- Brief -
The reply should consist of the full listing, written out exactly.

:::::

(** The loop of [parseIPv6]: [gs] are the groups read (latest first), [ell] the
    number of groups before the double colon. *)
Fixpoint parse_groups (fuel : nat) (s : string) (gs : list Z) (ell : option nat)
    : option (list Z * option nat) :=
  match fuel with
  | O => match s with EmptyString => Some (gs, ell) | _ => None end
  | S f =>
      let '(acc, off, rest) := read_hex s 0 0 in
      if (off =? 0)%nat || (4 <? off)%nat then None
      else if starts_with "." rest then
        match ell, (length gs =? 6)%nat with
        | None, false => None
        | _, _ =>
            if (6 <? length gs)%nat then None
            else match parse_v4 s with
                 | Some n => Some (n mod 65536 :: n / 65536 :: gs, ell)
                 | None => None
                 end
        end
      else
        let gs' := acc :: gs in
        match rest with
        | EmptyString => Some (gs', ell)
        | String c rest' =>
            if negb (Ascii.eqb c ":") then None
            else match rest' with
                 | EmptyString => None
                 | String ":" rest'' =>
                     match ell with
                     | Some _ => None
                     | None => match rest'' with
                               | EmptyString => Some (gs', Some (length gs'))
                               | _ => parse_groups f rest'' gs' (Some (length gs'))
                               end
                     end
                 | _ => parse_groups f rest' gs' ell
                 end
        end
  end.

Definition of_groups (gs : list Z) : Z := fold_left (fun n g => n * 65536 + g) gs 0.

Definition expand (gs : list Z) (ell : option nat) : option Z :=
  let missing := (8 - length gs)%nat in
  match ell with
  | None => if (length gs =? 8)%nat then Some (of_groups gs) else None
  | Some k => if (length gs <? 8)%nat
              then Some (of_groups (take k gs ++ replicate missing 0 ++ drop k gs))
              else None
  end.

Definition parse_v6 (s0 : string) : option Addr :=
  let parts := SplitN2 "%" s0 in
  let go (s zone : string) :=
    if HasPrefix s "::" then
      match drop_prefix "::" s with
      | EmptyString => Some (Addr6 0 zone)
      | s' => match parse_groups 8 s' [] (Some O) with
              | Some (gs, ell) => (fun n => Addr6 n zone) <$> expand (rev gs) ell
              | None => None
              end
      end
    else match parse_groups 8 s [] None with
         | Some (gs, ell) => (fun n => Addr6 n zone) <$> expand (rev gs) ell
         | None => None
         end in
  match parts with
  | [s; EmptyString] => None
  | [s; zone] => go s zone
  | _ => go s0 EmptyString
  end.

(** The first of the bytes '.', ':' and '%' decides the syntax. *)
Fixpoint addr_kind (s : string) : option ascii :=
  match s with
  | EmptyString => None
  | String c s' =>
      if Ascii.eqb c "." || Ascii.eqb c ":" || Ascii.eqb c "%" then Some c else addr_kind s'
  end.

Definition parseAddrError (s : string) : error := New ("ParseAddr(" +:+ s +:+ ")").

(** [netip.ParseAddr]. *)
Definition ParseAddr (s : string) : Addr + error :=
  let r := match addr_kind s with
           | Some "."%char => Addr4 <$> parse_v4 s
           | Some ":"%char => parse_v6 s
           | _ => None
           end in
  match r with Some a => inl a | None => inr (parseAddrError s) end.

(** ** netip.Prefix *)

Record Prefix := mkPrefix { prefix_ip : Addr; prefix_Bits : Z }.

#[export] Instance Prefix_eq_dec : EqDecision Prefix.
Proof. solve_decision. Defined.

Definition PrefixZero : Prefix := mkPrefix AddrZero (-1).
Definition prefix_IsValid (p : Prefix) : bool := 0 <=? prefix_Bits p.

(** [netip.PrefixFrom]: bits out of range make the prefix invalid. *)
Definition PrefixFrom (a : Addr) (bits : Z) : Prefix :=
  if addr_IsValid a && (0 <=? bits) && (bits <=? addr_BitLen a)
  then mkPrefix (addr_withoutZone a) bits
  else mkPrefix (addr_withoutZone a) (-1).

(** The top [bits] of a [len]-bit number. *)
Definition mask_top (len bits n : Z) : Z := Z.shiftl (Z.shiftr n (len - bits)) (len - bits).

Definition addr_mask (a : Addr) (bits : Z) : Addr :=
  match a with
  | AddrZero => AddrZero
  | Addr4 n => Addr4 (mask_top 32 bits n)
  | Addr6 n _ => Addr6 (mask_top 128 bits n) EmptyString
  end.

Definition prefix_Masked (p : Prefix) : Prefix :=
  if prefix_IsValid p then mkPrefix (addr_mask (prefix_ip p) (prefix_Bits p)) (prefix_Bits p)
  else PrefixZero.

Definition prefix_Contains (p : Prefix) (a : Addr) : bool :=
  prefix_IsValid p && bool_decide (addr_Zone a = EmptyString) && addr_IsValid a &&
  (addr_BitLen (prefix_ip p) =? addr_BitLen a) &&
  (Z.shiftr (addr_val (prefix_ip p)) (addr_BitLen a - prefix_Bits p) =?
   Z.shiftr (addr_val a) (addr_BitLen a - prefix_Bits p)).

Definition prefix_String (p : Prefix) : string :=
  if prefix_IsValid p then addr_String (prefix_ip p) +:+ "/" +:+ itoa (prefix_Bits p)
  else "invalid Prefix".

(** The parts before and after the last occurrence of a byte. *)
Fixpoint split_last (c : ascii) (s : string) : option (string * string) :=
  match s with
  | EmptyString => None
  | String x s' =>
      match split_last c s' with
      | Some (a, b) => Some (String x a, b)
      | None => if Ascii.eqb x c then Some (EmptyString, s') else None
      end
  end.

Definition parsePrefixError (s : string) : error := New ("netip.ParsePrefix(" +:+ s +:+ ")").

Definition prefix_bits_ok (s : string) : bool :=
  match s with
  | String c (String _ _) => (49 <=? ascii_Z c) && (ascii_Z c <=? 57)
  | _ => true
  end.

(** [netip.ParsePrefix]. *)
Definition ParsePrefix (s : string) : Prefix + error :=
  match split_last "/" s with
  | None => inr (parsePrefixError s)
  | Some (addr, bits) =>
      match ParseAddr addr with
      | inr _ => inr (parsePrefixError s)
      | inl a =>
          if addr_Is6 a && negb (bool_decide (addr_Zone a = EmptyString))
          then inr (parsePrefixError s)
          else if negb (prefix_bits_ok bits) then inr (parsePrefixError s)
          else match Atoi bits with
               | inr _ => inr (parsePrefixError s)
               | inl n => if (n <? 0) || (addr_BitLen a <? n) then inr (parsePrefixError s)
                          else inl (PrefixFrom a n)
               end
      end
  end.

:::::

- Answer space -
(** The loop of [parseIPv6]: [gs] are the groups read (latest first), [ell] the
    number of groups before the double colon. *)
Fixpoint parse_groups (fuel : nat) (s : string) (gs : list Z) (ell : option nat)
    : option (list Z * option nat) :=
  match fuel with
  | O => match s with EmptyString => Some (gs, ell) | _ => None end
  | S f =>
      let '(acc, off, rest) := read_hex s 0 0 in
      if (off =? 0)%nat || (4 <? off)%nat then None
      else if starts_with "." rest then
        match ell, (length gs =? 6)%nat with
        | None, false => None
        | _, _ =>
            if (6 <? length gs)%nat then None
            else match parse_v4 s with
                 | Some n => Some (n mod 65536 :: n / 65536 :: gs, ell)
                 | None => None
                 end
        end
      else
        let gs' := acc :: gs in
        match rest with
        | EmptyString => Some (gs', ell)
        | String c rest' =>
            if negb (Ascii.eqb c ":") then None
            else match rest' with
                 | EmptyString => None
                 | String ":" rest'' =>
                     match ell with
                     | Some _ => None
                     | None => match rest'' with
                               | EmptyString => Some (gs', Some (length gs'))
                               | _ => parse_groups f rest'' gs' (Some (length gs'))
                               end
                     end
                 | _ => parse_groups f rest' gs' ell
                 end
        end
  end.

Definition of_groups (gs : list Z) : Z := fold_left (fun n g => n * 65536 + g) gs 0.

Definition expand (gs : list Z) (ell : option nat) : option Z :=
  let missing := (8 - length gs)%nat in
  match ell with
  | None => if (length gs =? 8)%nat then Some (of_groups gs) else None
  | Some k => if (length gs <? 8)%nat
              then Some (of_groups (take k gs ++ replicate missing 0 ++ drop k gs))
              else None
  end.

Definition parse_v6 (s0 : string) : option Addr :=
  let parts := SplitN2 "%" s0 in
  let go (s zone : string) :=
    if HasPrefix s "::" then
      match drop_prefix "::" s with
      | EmptyString => Some (Addr6 0 zone)
      | s' => match parse_groups 8 s' [] (Some O) with
              | Some (gs, ell) => (fun n => Addr6 n zone) <$> expand (rev gs) ell
              | None => None
              end
      end
    else match parse_groups 8 s [] None with
         | Some (gs, ell) => (fun n => Addr6 n zone) <$> expand (rev gs) ell
         | None => None
         end in
  match parts with
  | [s; EmptyString] => None
  | [s; zone] => go s zone
  | _ => go s0 EmptyString
  end.

(** The first of the bytes '.', ':' and '%' decides the syntax. *)
Fixpoint addr_kind (s : string) : option ascii :=
  match s with
  | EmptyString => None
  | String c s' =>
      if Ascii.eqb c "." || Ascii.eqb c ":" || Ascii.eqb c "%" then Some c else addr_kind s'
  end.

Definition parseAddrError (s : string) : error := New ("ParseAddr(" +:+ s +:+ ")").

(** [netip.ParseAddr]. *)
Definition ParseAddr (s : string) : Addr + error :=
  let r := match addr_kind s with
           | Some "."%char => Addr4 <$> parse_v4 s
           | Some ":"%char => parse_v6 s
           | _ => None
           end in
  match r with Some a => inl a | None => inr (parseAddrError s) end.

(** ** netip.Prefix *)

Record Prefix := mkPrefix { prefix_ip : Addr; prefix_Bits : Z }.

#[export] Instance Prefix_eq_dec : EqDecision Prefix.
Proof. solve_decision. Defined.

Definition PrefixZero : Prefix := mkPrefix AddrZero (-1).
Definition prefix_IsValid (p : Prefix) : bool := 0 <=? prefix_Bits p.

(** [netip.PrefixFrom]: bits out of range make the prefix invalid. *)
Definition PrefixFrom (a : Addr) (bits : Z) : Prefix :=
  if addr_IsValid a && (0 <=? bits) && (bits <=? addr_BitLen a)
  then mkPrefix (addr_withoutZone a) bits
  else mkPrefix (addr_withoutZone a) (-1).

(** The top [bits] of a [len]-bit number. *)
Definition mask_top (len bits n : Z) : Z := Z.shiftl (Z.shiftr n (len - bits)) (len - bits).

Definition addr_mask (a : Addr) (bits : Z) : Addr :=
  match a with
  | AddrZero => AddrZero
  | Addr4 n => Addr4 (mask_top 32 bits n)
  | Addr6 n _ => Addr6 (mask_top 128 bits n) EmptyString
  end.

Definition prefix_Masked (p : Prefix) : Prefix :=
  if prefix_IsValid p then mkPrefix (addr_mask (prefix_ip p) (prefix_Bits p)) (prefix_Bits p)
  else PrefixZero.

Definition prefix_Contains (p : Prefix) (a : Addr) : bool :=
  prefix_IsValid p && bool_decide (addr_Zone a = EmptyString) && addr_IsValid a &&
  (addr_BitLen (prefix_ip p) =? addr_BitLen a) &&
  (Z.shiftr (addr_val (prefix_ip p)) (addr_BitLen a - prefix_Bits p) =?
   Z.shiftr (addr_val a) (addr_BitLen a - prefix_Bits p)).

Definition prefix_String (p : Prefix) : string :=
  if prefix_IsValid p then addr_String (prefix_ip p) +:+ "/" +:+ itoa (prefix_Bits p)
  else "invalid Prefix".

(** The parts before and after the last occurrence of a byte. *)
Fixpoint split_last (c : ascii) (s : string) : option (string * string) :=
  match s with
  | EmptyString => None
  | String x s' =>
      match split_last c s' with
      | Some (a, b) => Some (String x a, b)
      | None => if Ascii.eqb x c then Some (EmptyString, s') else None
      end
  end.

Definition parsePrefixError (s : string) : error := New ("netip.ParsePrefix(" +:+ s +:+ ")").

Definition prefix_bits_ok (s : string) : bool :=
  match s with
  | String c (String _ _) => (49 <=? ascii_Z c) && (ascii_Z c <=? 57)
  | _ => true
  end.

(** [netip.ParsePrefix]. *)
Definition ParsePrefix (s : string) : Prefix + error :=
  match split_last "/" s with
  | None => inr (parsePrefixError s)
  | Some (addr, bits) =>
      match ParseAddr addr with
      | inr _ => inr (parsePrefixError s)
      | inl a =>
          if addr_Is6 a && negb (bool_decide (addr_Zone a = EmptyString))
          then inr (parsePrefixError s)
          else if negb (prefix_bits_ok bits) then inr (parsePrefixError s)
          else match Atoi bits with
               | inr _ => inr (parsePrefixError s)
               | inl n => if (n <? 0) || (addr_BitLen a <? n) then inr (parsePrefixError s)
                          else inl (PrefixFrom a n)
               end
      end
  end.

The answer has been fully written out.